WORK REQUIRED →
Whatever lines the data contains, output all of them unchanged.

************

Lemma late_result_discarded_witness :
  let w := App.run App.initial [App.Select App.data; App.Select App.home] in
  let es := [App.ClickCard 1; App.FetchSettled 0 (inr response200)] in
  App.reachable w /\
  App.observe 0 w = None /\
  is_Some (App.tasks w !! 0) /\
  App.observe 0 (App.run w es) = None /\
  App.App (App.step (App.run w es) (App.JsonSettled 0)) = App.App (App.run w es).
Proof.
  assert (Hr : App.reachable
                 (App.run App.initial [App.Select App.data; App.Select App.home]))
    by (eexists; reflexivity).
  assert (Hk : is_Some (App.tasks (App.run App.initial
                 [App.Select App.data; App.Select App.home]) !! 0))
    by (eexists; reflexivity).
  split; [exact Hr|]. split; [reflexivity|]. split; [exact Hk|].
  destruct (late_result_discarded
              (App.run App.initial [App.Select App.data; App.Select App.home]) 0
              [App.ClickCard 1; App.FetchSettled 0 (inr response200)]
              Hr eq_refl Hk) as [Hd Hs].
  split; [exact Hd|].
  exact (proj1 (proj2 (proj2 (Hs (App.JsonSettled 0) (or_intror eq_refl))))).
Defined.

(** ** Navigation *)

(** C7, as stated, fails on its last part: with [data] selected and the
    fetch resolved, selecting [data] again starts nothing: no instance is
    in Loading and no second request has been issued. *)
Lemma reselect_data_does_not_restart :
  let w := App.run App.initial
             [App.Select App.data; App.FetchSettled 0 (inr response200);
              App.JsonSettled 0; App.Select App.data] in
  ~ (exists k, App.observe k w = Some DataFetcher.Loading) /\
  App.observe 0 w = Some DataFetcher.Loaded /\
  App.requests w = 1.
Proof.
  split; [|split; reflexivity].
  intros [k Hk]. vm_compute in Hk.
  destruct k; discriminate Hk.
Qed.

************

RESULT FOR THIS EXERCISE →
Lemma late_result_discarded_witness :
  let w := App.run App.initial [App.Select App.data; App.Select App.home] in
  let es := [App.ClickCard 1; App.FetchSettled 0 (inr response200)] in
  App.reachable w /\
  App.observe 0 w = None /\
  is_Some (App.tasks w !! 0) /\
  App.observe 0 (App.run w es) = None /\
  App.App (App.step (App.run w es) (App.JsonSettled 0)) = App.App (App.run w es).
Proof.
  assert (Hr : App.reachable
                 (App.run App.initial [App.Select App.data; App.Select App.home]))
    by (eexists; reflexivity).
  assert (Hk : is_Some (App.tasks (App.run App.initial
                 [App.Select App.data; App.Select App.home]) !! 0))
    by (eexists; reflexivity).
  split; [exact Hr|]. split; [reflexivity|]. split; [exact Hk|].
  destruct (late_result_discarded
              (App.run App.initial [App.Select App.data; App.Select App.home]) 0
              [App.ClickCard 1; App.FetchSettled 0 (inr response200)]
              Hr eq_refl Hk) as [Hd Hs].
  split; [exact Hd|].
  exact (proj1 (proj2 (proj2 (Hs (App.JsonSettled 0) (or_intror eq_refl))))).
Defined.

(** ** Navigation *)

(** C7, as stated, fails on its last part: with [data] selected and the
    fetch resolved, selecting [data] again starts nothing: no instance is
    in Loading and no second request has been issued. *)
Lemma reselect_data_does_not_restart :
  let w := App.run App.initial
             [App.Select App.data; App.FetchSettled 0 (inr response200);
              App.JsonSettled 0; App.Select App.data] in
  ~ (exists k, App.observe k w = Some DataFetcher.Loading) /\
  App.observe 0 w = Some DataFetcher.Loaded /\
  App.requests w = 1.
Proof.
  split; [|split; reflexivity].
  intros [k Hk]. vm_compute in Hk.
  destruct k; discriminate Hk.
Qed.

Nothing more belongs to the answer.